◆ Work to be completed
Take the material below and reproduce, word for word, only the lines from the line with "- rewrite (retry_or_not_outage _ _ _ _ E). simpl." through the line with "Lemma retry_or_not_executed event".

(Beginning of Data extracts)

(** On a naive timestamp, the outcome by the age in milliseconds: more
    than 10000 drops, 10000 or less processes, a negative age included. *)
Lemma naive_timestamp_threshold event context w event_time :
  parser_parse (timestamp event) = Returns event_time ->
  utcoffset event_time = None ->
  let age_ms := (total_seconds (wall_clock w - wall event_time) * 1000)%Q in
  let decision := decision_of (fst (admission event context w)) in
  (decision = Some Drop <-> (10000 < age_ms)%Q) /\
  (decision = Some Process <-> (age_ms <= 10000)%Q) /\
  ((age_ms < 0)%Q -> decision = Some Process).
Proof.
  intros E Hoff. simpl. rewrite (admission_naive _ _ _ _ E Hoff). simpl.
  set (age_ms := (total_seconds (wall_clock w - wall event_time) * 1000)%Q).
  destruct (Qgtb age_ms 10000) eqn:Hage; simpl.
  - apply Qgtb_spec in Hage.
    split; [tauto |]. split.
    + split; [discriminate |]. intros H. exfalso. exact (Qlt_not_le _ _ Hage H).
    + intros H. exfalso. apply (Qlt_not_le _ _ Hage).
      apply Qlt_le_weak. apply (Qlt_trans _ 0); [exact H | reflexivity].
  - assert (Hle : (age_ms <= 10000)%Q).
    { apply Qnot_lt_le. intros H. apply Qgtb_spec in H. congruence. }
    split; [| tauto].
    split; [discriminate |]. intros H. exfalso. exact (Qlt_not_le _ _ H Hle).
Qed.

(** The handler leaves the clock, the error client, the globals and the
    trace as they are, and prints at most one line. *)
Lemma admission_frame event context w :
  let w' := snd (admission event context w) in
  wall_clock w' = wall_clock w /\ error_client w' = error_client w /\
  non_lazy_global w' = non_lazy_global w /\ lazy_global w' = lazy_global w /\
  trace w' = trace w /\
  exists out, stdout w' = (stdout w ++ out)%list /\ (length out <= 1)%nat.
Proof.
  unfold avoid_infinite_retries, bind, lift, datetime_now.
  destruct (parser_parse (timestamp event)) as [event_time | e]; simpl.
  2: { repeat split; try reflexivity. exists []. rewrite app_nil_r. split; [reflexivity | simpl; lia]. }
  destruct (datetime_sub _ event_time) as [delta | e]; simpl.
  2: { repeat split; try reflexivity. exists []. rewrite app_nil_r. split; [reflexivity | simpl; lia]. }
  destruct (Qgtb _ _); simpl; repeat split; try reflexivity;
    eexists; (split; [reflexivity | simpl; lia]).
Qed.

End AdmissionFilter.

(** ** The retry classifier *)

(** With the service up, the failure is recorded and the flag decides. *)
Lemma retry_or_not_reported event context w :
  outage (error_client w) = None ->
  retry_or_not event context w =
    let c := {| reported := (reported (error_client w) ++ [handler_failure])%list;
                api_calls := S (api_calls (error_client w));
                outage := None |} in
    if retry_requested event
    then (Raises handler_failure,
          after_report c [ReadRetryFlag; HandlerBody; ReportException; TestTryAgain; Reraise] w)
    else (Returns PyNone,
          after_report c [ReadRetryFlag; HandlerBody; ReportException; TestTryAgain; SwallowReturn] w).
Proof.
  intros Hup.
  unfold retry_or_not, retry_requested, try_except, bind, step, report_exception, raise, ret.
  simpl. rewrite Hup.
  destruct (truthy _); simpl; unfold after_report, set_trace, set_error_client; simpl;
    rewrite <- !app_assoc; reflexivity.
Qed.

(** With the service down, the exception of [report_exception] escapes the
    [except] block: the statements after l.173 do not run. *)
Lemma retry_or_not_outage event context w failure :
  outage (error_client w) = Some failure ->
  retry_or_not event context w =
    (Raises failure,
     after_report {| reported := reported (error_client w);
                     api_calls := S (api_calls (error_client w));
                     outage := Some failure |}
                  [ReadRetryFlag; HandlerBody; ReportException] w).
Proof.
  intros Hdown.
  unfold retry_or_not, try_except, bind, step, report_exception, raise, ret.
  simpl. rewrite Hdown. simpl. unfold after_report, set_trace, set_error_client; simpl.
  rewrite <- !app_assoc. reflexivity.
Qed.

Lemma retry_or_not_trace event context w :
  trace (snd (retry_or_not event context w)) =
    (trace w ++ retry_or_not_steps event w)%list.
Proof.
  unfold retry_or_not_steps.
  destruct (outage (error_client w)) as [failure |] eqn:E.
  - rewrite (retry_or_not_outage _ _ _ _ E). reflexivity.
  - rewrite (retry_or_not_reported _ _ _ E). simpl.
    destruct (retry_requested event); reflexivity.
Qed.

Lemma retry_or_not_calls event context w :
  api_calls (error_client (snd (retry_or_not event context w))) =
    S (api_calls (error_client w)).
Proof.
  destruct (outage (error_client w)) as [failure |] eqn:E.
  - rewrite (retry_or_not_outage _ _ _ _ E). reflexivity.
  - rewrite (retry_or_not_reported _ _ _ E). simpl.
    destruct (retry_requested event); reflexivity.
Qed.

(** The call changes the error client and the trace only. *)
Lemma retry_or_not_frame event context w :
  let w' := snd (retry_or_not event context w) in
  wall_clock w' = wall_clock w /\ stdout w' = stdout w /\
  non_lazy_global w' = non_lazy_global w /\ lazy_global w' = lazy_global w /\
  outage (error_client w') = outage (error_client w).
Proof.
  destruct (outage (error_client w)) as [failure |] eqn:E; simpl.
  - rewrite (retry_or_not_outage _ _ _ _ E). simpl. repeat split.
  - rewrite (retry_or_not_reported _ _ _ E). simpl.
    destruct (retry_requested event); simpl; repeat split.
Qed.

Lemma retry_or_not_executed event context w :
  executed w (snd (retry_or_not event context w)) = retry_or_not_steps event w.
Proof. apply executed_app, retry_or_not_trace. Qed.

Lemma retry_or_not_one_report event w :
  count_step ReportException (retry_or_not_steps event w) = 1%nat.
Proof.
  unfold retry_or_not_steps.
  destruct (outage (error_client w)); [reflexivity |].
  destruct (retry_requested event); reflexivity.
Qed.

(** ** Lazy globals *)

Lemma computations_45 :
  file_wide_computation = 45 /\ function_specific_computation = 45.
Proof. split; reflexivity. Qed.

(** A call that finds [lazy_global] unset or zero computes and assigns it. *)
Lemma lazy_globals_cold {Request} (request : Request) w :
  not_lazy_global (lazy_global w) = true ->
  lazy_globals request w =
    (Returns (format_lazy (Some function_specific_computation) (non_lazy_global w)),
     set_lazy_global (Some function_specific_computation)
       (set_trace (fun t => (t ++ [CallFunctionSpecificComputation])%list) w)).
Proof.
  intros H. unfold lazy_globals, bind, read_lazy_global. simpl. rewrite H. reflexivity.
Qed.

(** A call that finds [lazy_global] set changes nothing. *)
Lemma lazy_globals_warm {Request} (request : Request) w :
  not_lazy_global (lazy_global w) = false ->
  lazy_globals request w =
    (Returns (format_lazy (lazy_global w) (non_lazy_global w)), w).
Proof.
  intros H. unfold lazy_globals, bind, read_lazy_global. simpl. rewrite H. reflexivity.
Qed.

Lemma lazy_globals_non_lazy {Request} (request : Request) w :
  non_lazy_global (snd (lazy_globals request w)) = non_lazy_global w.
Proof.
  destruct (not_lazy_global (lazy_global w)) eqn:E.
  - rewrite (lazy_globals_cold _ _ E). reflexivity.
  - rewrite (lazy_globals_warm _ _ E). reflexivity.
Qed.

Lemma serve_warm (n : nat) w :
  not_lazy_global (lazy_global w) = false ->
  serve_lazy_globals n w =
    (repeat (Returns (format_lazy (lazy_global w) (non_lazy_global w))) n, w).
Proof.
  intros H. induction n as [| n IH]; simpl; [reflexivity |].
  rewrite (lazy_globals_warm _ _ H), IH. reflexivity.
Qed.

(** * The claims of the specification *)

(** ** Admission filter *)

(** On naive timestamps the two scenarios of the specification hold:
    15000 ms old is dropped, 2000 ms in the future is processed. *)
Example old_naive_event_dropped :
  decision_of (fst (avoid_infinite_retries rfc3339_parse old_naive_event
                      some_context cold_start)) = Some Drop.
Proof. reflexivity. Qed.

Example future_naive_event_processed :
  decision_of (fst (avoid_infinite_retries rfc3339_parse future_naive_event
                      some_context cold_start)) = Some Process.
Proof. reflexivity. Qed.
(** * short-uid: a shallow embedding of [src/short-uid.ts]

    The generator class [ShortUID] is embedded as functions over an explicit
    world: the JavaScript heap (arrays and [ShortUID] instances are reached
    by reference; the shared dictionary is one such array and [getDict]
    hands out a fresh copy), the console, and the sequence of values
    [Math.random()] returns.  Operations live in a small state-and-exception
    monad; the two loops of the source take fuel.

    The console is whatever the environment provides: the identifier
    [console] may have no binding, [console] or [console.log] may be
    undefined or null, [console.log] may hold a value that cannot be
    called, or it is the platform's function, which prints its arguments
    and returns.

    JavaScript numbers are binary64 values.  The length argument of
    [randomUUID] and the random draws are modelled as such ([number]: NaN,
    the infinities, and finite dyadic values [m * 2^e], with products
    rounded to nearest-even).  The counter and the loop index only ever hold
    integers; they are modelled in [Z], with the increment and the quotient
    rounded the way the binary64 operations round them.  Strings are
    unbounded: the limit an engine puts on the length of a string is not
    modelled. *)

From Stdlib Require Import ZArith Lia String Ascii DecimalString.
From stdpp Require Import base tactics option list gmap strings.

#[local] Open Scope Z_scope.

(** ** JavaScript numbers *)

Module JS.

Inductive number : Type :=
  | NaN
  | Infinity (negative : bool)
  | Dyadic (m e : Z).               (* the finite value m * 2^e *)

Definition of_int (z : Z) : number := Dyadic z 0.


Definition compare_dyadic (m1 e1 m2 e2 : Z) : comparison :=
  let e := Z.min e1 e2 in
  (m1 * 2 ^ (e1 - e)) ?= (m2 * 2 ^ (e2 - e)).

(** [x < y]; any comparison with NaN is false. *)
Definition lt (x y : number) : bool :=
  match x, y with
  | NaN, _ | _, NaN => false
  | Infinity n1, Infinity n2 => n1 && negb n2
  | Infinity n, Dyadic _ _ => n
  | Dyadic _ _, Infinity n => negb n
  | Dyadic m1 e1, Dyadic m2 e2 =>
      match compare_dyadic m1 e1 m2 e2 with Lt => true | _ => false end
  end.

(** [x === y] on numbers. *)
Definition eq (x y : number) : bool :=
  match x, y with
  | Infinity n1, Infinity n2 => Bool.eqb n1 n2
  | Dyadic m1 e1, Dyadic m2 e2 =>
      match compare_dyadic m1 e1 m2 e2 with Eq => true | _ => false end
  | _, _ => false
  end.

(** Round the non-negative value [m * 2^e] to 53 bits of mantissa (fewer
    below the smallest normal exponent), ties to even. *)
Definition round_nearest_even (m e : Z) : Z * Z :=
  let s := Z.max (Z.log2 m - 52) (-1074 - e) in
  if s <=? 0 then (m, e)
  else
    let q := Z.shiftr m s in
    let r := m - Z.shiftl q s in
    let half := Z.shiftl 1 (s - 1) in
    (if (half <? r) || ((half =? r) && Z.odd q) then q + 1 else q, e + s).

(** The binary64 nearest to [m * 2^e] (the sign of zero is not tracked). *)
Definition fl (m e : Z) : number :=
  let '(q, e') := round_nearest_even (Z.abs m) e in
  if q =? 0 then Dyadic 0 0
  else if 1024 <=? Z.log2 q + e' then Infinity (m <? 0)
  else Dyadic (Z.sgn m * q) e'.

(** [x * y] *)
Definition mul (x y : number) : number :=
  match x, y with
  | NaN, _ | _, NaN => NaN
  | Infinity n1, Infinity n2 => Infinity (xorb n1 n2)
  | Infinity n, Dyadic m _ | Dyadic m _, Infinity n =>
      if m =? 0 then NaN else Infinity (xorb n (m <? 0))
  | Dyadic m1 e1, Dyadic m2 e2 => fl (m1 * m2) (e1 + e2)
  end.

(** [Math.floor(x)] *)
Definition Math_floor (x : number) : number :=
  match x with
  | Dyadic m e => if 0 <=? e then Dyadic (m * 2 ^ e) 0 else Dyadic (Z.shiftr m (- e)) 0
  | _ => x
  end.

(** [x % y]: the remainder has the sign of the dividend and is exact. *)
Definition rem (x y : number) : number :=
  match x, y with
  | NaN, _ | _, NaN | Infinity _, _ => NaN
  | Dyadic _ _, Infinity _ => x
  | Dyadic m1 e1, Dyadic m2 e2 =>
      if m2 =? 0 then NaN
      else let e := Z.min e1 e2 in
           Dyadic (Z.rem (m1 * 2 ^ (e1 - e)) (m2 * 2 ^ (e2 - e))) e
  end.

(** The integer a number denotes, when it denotes one. *)
Definition integer_value (x : number) : option Z :=
  match x with
  | Dyadic m e =>
      if 0 <=? e then Some (m * 2 ^ e)
      else if Z.rem m (2 ^ (- e)) =? 0 then Some (Z.shiftr m (- e))
      else None
  | _ => None
  end.

(** [a[x]]: an element, or [undefined] when [x] is not an index of [a]. *)
Definition array_get (a : list string) (x : number) : option string :=
  match integer_value x with
  | Some i => if 0 <=? i then a !! Z.to_nat i else None
  | None => None
  end.

(** String conversion of an array element that may be [undefined]. *)
Definition to_string (v : option string) : string :=
  match v with
  | Some s => s
  | None => "undefined"
  end.

(** [a + b] on integer-valued numbers, as an integer (sums stay far below
    the overflow threshold [2^1024]). *)
Definition add_int (a b : Z) : Z :=
  let s := a + b in
  let '(q, e) := round_nearest_even (Z.abs s) 0 in
  Z.sgn s * q * 2 ^ e.

(** [v++] leaves [v + 1] in the variable. *)
Definition incr (v : Z) : Z := add_int v 1.

(** [a % b] on integer-valued numbers (exact; [b] is the dictionary
    length, never zero). *)
Definition rem_int (a b : Z) : Z := Z.rem a b.

(** The binary64 nearest to [a / b], for integers [a >= 0] and [b > 0], as
    mantissa and exponent: the quotient is taken with at least 55 bits,
    the remainder is kept as a sticky last bit, and the result is rounded
    to 53 bits. *)
Definition div_nearest (a b : Z) : Z * Z :=
  let k := Z.max 0 (55 + Z.log2 b - Z.log2 a) in
  let n := a * 2 ^ k in
  let sticky := if n mod b =? 0 then 0 else 1 in
  round_nearest_even (2 * (n / b) + sticky) (- k - 1).

(** [Math.floor(a / b)] on integer-valued numbers, [b > 0]: the quotient is
    rounded to a binary64 first and floored then. *)
Definition floor_div (a b : Z) : Z :=
  let '(m, e) := div_nearest (Z.abs a) b in
  if 0 <=? e then Z.sgn a * m * 2 ^ e else Z.shiftr (Z.sgn a * m) (- e).

(** [String.fromCharCode(c)] for a code below 256. *)
Definition fromCharCode (c : Z) : string :=
  String (ascii_of_N (Z.to_N c)) EmptyString.

(** Decimal rendering of an integer inside a template string. *)
Definition string_of_int (z : Z) : string := NilZero.string_of_int (Z.to_int z).

End JS.

Abbreviation number := JS.number.

(** ** The world the class runs in *)

Inductive Console : Type :=
  | ConsoleUnbound        (* the identifier [console] has no binding *)
  | NoConsole             (* [console] is undefined or null *)
  | ConsoleWithoutLog     (* [console.log] is undefined or null *)
  | ConsoleLogNotCallable (* [console.log] holds a value that is not a function *)
  | ConsoleLog.           (* [console.log] prints a line *)

Abbreviation ref := positive.

(** The fields of a [ShortUID] instance. *)
Record ShortUID : Type := mkShortUID {
  counter : Z;
  debug : bool
}.

Record World : Type := mkWorld {
  arrays : gmap positive (list string);  (* arrays, by reference *)
  instances : gmap positive ShortUID;    (* ShortUID objects, by reference *)
  dict : ref;                            (* static ShortUID.dict *)
  dictLength : Z;                        (* static ShortUID.dictLength *)
  console : Console;
  printed : list (list string);          (* lines console.log wrote, latest first *)
  random : nat -> number;                (* what Math.random() returns, call by call *)
  draws : nat                            (* calls of Math.random() so far *)
}.

Definition set_arrays (h : gmap positive (list string)) (w : World) : World :=
  mkWorld h (instances w) (dict w) (dictLength w) (console w) (printed w)
    (random w) (draws w).

Definition set_instances (h : gmap positive ShortUID) (w : World) : World :=
  mkWorld (arrays w) h (dict w) (dictLength w) (console w) (printed w)
    (random w) (draws w).

Definition set_console (c : Console) (w : World) : World :=
  mkWorld (arrays w) (instances w) (dict w) (dictLength w) c (printed w)
    (random w) (draws w).

Definition set_printed (p : list (list string)) (w : World) : World :=
  mkWorld (arrays w) (instances w) (dict w) (dictLength w) (console w) p
    (random w) (draws w).

Definition set_draws (n : nat) (w : World) : World :=
  mkWorld (arrays w) (instances w) (dict w) (dictLength w) (console w)
    (printed w) (random w) n.

Inductive JsError : Type :=
  | Error (message : string)
  | TypeError
  | ReferenceError.

Inductive outcome (A : Type) : Type :=
  | Returns (a : A) (w : World)
  | Throws (e : JsError) (w : World)
  | OutOfFuel.

Arguments Returns {A} a w.
Arguments Throws {A} e w.
Arguments OutOfFuel {A}.

Definition M (A : Type) : Type := World -> outcome A.

Definition ret {A} (a : A) : M A := fun w => Returns a w.

Definition bind {A B} (m : M A) (k : A -> M B) : M B :=
  fun w =>
    match m w with
    | Returns a w' => k a w'
    | Throws e w' => Throws e w'
    | OutOfFuel => OutOfFuel
    end.

Definition throw {A} (e : JsError) : M A := fun w => Throws e w.

Definition out_of_fuel {A} : M A := fun _ => OutOfFuel.

Notation "'let*' x ':=' c 'in' k" := (bind c (fun x => k))
  (at level 10, x pattern, c at level 100, k at level 200).

Notation "c ';;' k" := (bind c (fun _ => k))
  (at level 100, k at level 200, right associativity).

(** [Math.random()] *)
Definition Math_random : M number :=
  fun w => Returns (random w (draws w)) (set_draws (S (draws w)) w).

(** [console?.log?.(line)].  Evaluating the identifier [console] throws a
    [ReferenceError] when it has no binding; each [?.] skips the call when
    what stands before it is undefined or null; calling a value that is not
    a function throws a [TypeError]. *)
Definition console_log (line : list string) : M unit :=
  fun w =>
    match console w with
    | ConsoleUnbound => Throws ReferenceError w
    | NoConsole | ConsoleWithoutLog => Returns tt w
    | ConsoleLogNotCallable => Throws TypeError w
    | ConsoleLog => Returns tt (set_printed (line :: printed w) w)
    end.

(** Reading the array behind a reference. *)
Definition array_read (r : ref) : M (list string) :=
  fun w =>
    match arrays w !! r with
    | Some a => Returns a w
    | None => Throws TypeError w
    end.

(** A new array with the given elements. *)
Definition array_new (a : list string) : M ref :=
  fun w =>
    let r := fresh (dom (arrays w)) in
    Returns r (set_arrays (<[r := a]> (arrays w)) w).

(** Any in-place change a caller makes to an array it holds
    ([a[i] = c], [a.push(c)], [a.length = 0], [a.sort()], ...). *)
Definition array_mutate (r : ref) (f : list string -> list string) : M unit :=
  fun w => Returns tt (set_arrays (alter f r (arrays w)) w).

(** A new instance with its fields initialised. *)
Definition instance_new (o : ShortUID) : M ref :=
  fun w =>
    let r := fresh (dom (instances w)) in
    Returns r (set_instances (<[r := o]> (instances w)) w).

(** [this.f] *)
Definition get_field {A} (f : ShortUID -> A) (this : ref) : M A :=
  fun w =>
    match instances w !! this with
    | Some o => Returns (f o) w
    | None => Throws TypeError w
    end.

(** [this.counter = v] *)
Definition set_counter (this : ref) (v : Z) : M unit :=
  fun w =>
    match instances w !! this with
    | Some o =>
        Returns tt (set_instances (<[this := mkShortUID v (debug o)]> (instances w)) w)
    | None => Throws TypeError w
    end.

Definition static_dict : M ref := fun w => Returns (dict w) w.
Definition static_dictLength : M Z := fun w => Returns (dictLength w) w.
(** A visited stale entry is gone after the loop. *)
Lemma reap_range_lookup_stale visit m k e :
  (k, e) ∈ visit → stale (clock k) e = true →
  reap_range clock visit m !! k = None.
Proof.
  revert m. induction visit as [|[k' e'] visit IH]; intros m Hin Hs.
  - by apply elem_of_nil in Hin.
  - cbn [reap_range foldl]. apply elem_of_cons in Hin as [Heq|Hin].
    + injection Heq as <- <-. unfold reap_body. cbn. rewrite Hs.
      destruct (foldl (reap_body clock) (delete k m) visit !! k) as [e0|] eqn:H0; [|done].
      apply reap_range_lookup_Some in H0. by rewrite lookup_delete_eq in H0.
    + by apply IH.
Qed.

(** An entry that is fresh whenever it is visited stays. *)
Lemma reap_range_lookup_fresh visit m k :
  (∀ e, (k, e) ∈ visit → stale (clock k) e = false) →
  reap_range clock visit m !! k = m !! k.
Proof.
  revert m. induction visit as [|[k' e'] visit IH]; intros m Hf; [done|].
  cbn [reap_range foldl]. fold (reap_range clock visit (reap_body clock m (k', e'))).
  rewrite IH.
  - unfold reap_body. cbn. destruct (stale (clock k') e') eqn:Hs; [|done].
    destruct (decide (k' = k)) as [->|Hne].
    + rewrite Hf in Hs; [done | left].
    + by rewrite lookup_delete_ne.
  - intros e He. apply Hf. by right.
Qed.
Lemma export_data_spec_witness :
  export_data (ext := toy_externals) ∅ toy_history (71 * day) "xml" =
    (Raise (ValueError "Format must be 'csv' or 'json'"), ∅) /\
  export_data (ext := toy_externals) ∅ toy_history (71 * day) "CSV" =
    (Ok "notetion_export_6134400000000.csv",
     {["notetion_export_6134400000000.csv" := "s-new,s-mid,s-old"]}) /\
  export_data (ext := toy_externals) ∅ toy_history (71 * day) "json" =
    (Ok "notetion_export_6134400000000.json",
     {["notetion_export_6134400000000.json" := "[s-new,s-mid,s-old]"]}).
Proof.
  split; [|split].
  - apply (export_data_spec (ext := toy_externals) ∅ toy_history (71 * day) "xml");
      vm_compute; discriminate.
  - apply (export_data_spec (ext := toy_externals) ∅ toy_history (71 * day) "CSV").
    vm_compute. reflexivity.
  - apply (export_data_spec (ext := toy_externals) ∅ toy_history (71 * day) "json").
    vm_compute. reflexivity.
Defined.

(** ** The file rows *)

Section FileFacts.
Context `{ext : Externals}.

Lemma file_record_no_failure (sid : string) (file_info : FileInfo.t) :
  no_failure (file_record sid file_info).
Proof. split; reflexivity. Qed.

Lemma start_processed_files (db : database) (now : Z) (model : string)
    (temperature : float) (files_info : list FileInfo.t) (sid : string)
    (db' : database) :
  start_processing_session db now model temperature files_info = Ok (sid, db') ->
  processed_files db' =
    (processed_files db ++ List.map (file_record sid) files_info)%list.
Proof.
  unfold start_processing_session.
  destruct (sum_input_tokens model files_info 0) as [total|e]; cbn [bind];
    [|discriminate].
  destruct (query_session db (generate_session_id now)); [discriminate|].
  intros [= <- <-]. reflexivity.
Qed.

Lemma complete_processed_files (db : database) (sid : string) (success : bool)
    (notes : string) (time : float) (err : option string) (db' : database) :
  complete_processing_session db sid success notes time err = Ok (tt, db') ->
  processed_files db' = processed_files db.
Proof.
  unfold complete_processing_session.
  destruct (query_session db sid) as [session|]; [|intros [= <-]; reflexivity].
  destruct (output_tokens_of notes _) as [out|e]; cbn [bind]; [|discriminate].
  destruct (estimate_cost _ out _) as [cost|e]; cbn [bind]; [|discriminate].
  intros [= <-]. reflexivity.
Qed.

Lemma step_no_failure (db db' : database) :
  step db db' ->
  Forall no_failure (processed_files db) ->
  Forall no_failure (processed_files db').
Proof.
  intros Hstep Hdb. destruct Hstep as
    [db now model temperature files_info sid db' Hs
    |db sid success notes time err db' Hc
    |db now d n db' Hcl].
  - rewrite (start_processed_files _ _ _ _ _ _ _ Hs).
    apply List.Forall_app. split; [exact Hdb|].
    apply List.Forall_forall. intros f Hf. apply in_map_iff in Hf as (fi & <- & _).
    apply file_record_no_failure.
  - rewrite (complete_processed_files _ _ _ _ _ _ _ Hc). exact Hdb.
  - unfold delete_older in Hcl. injection Hcl as _ <-.
    rewrite fold_delete_session. cbn [processed_files].
    apply List.Forall_forall. intros f Hf. apply filter_In in Hf as [Hf _].
    rewrite List.Forall_forall in Hdb. apply Hdb, Hf.
Qed.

(End of Data extracts)

◆ Reply to the exercise
  - rewrite (retry_or_not_outage _ _ _ _ E). simpl. repeat split.
  - rewrite (retry_or_not_reported _ _ _ E). simpl.
    destruct (retry_requested event); simpl; repeat split.
Qed.

Lemma retry_or_not_executed event context w :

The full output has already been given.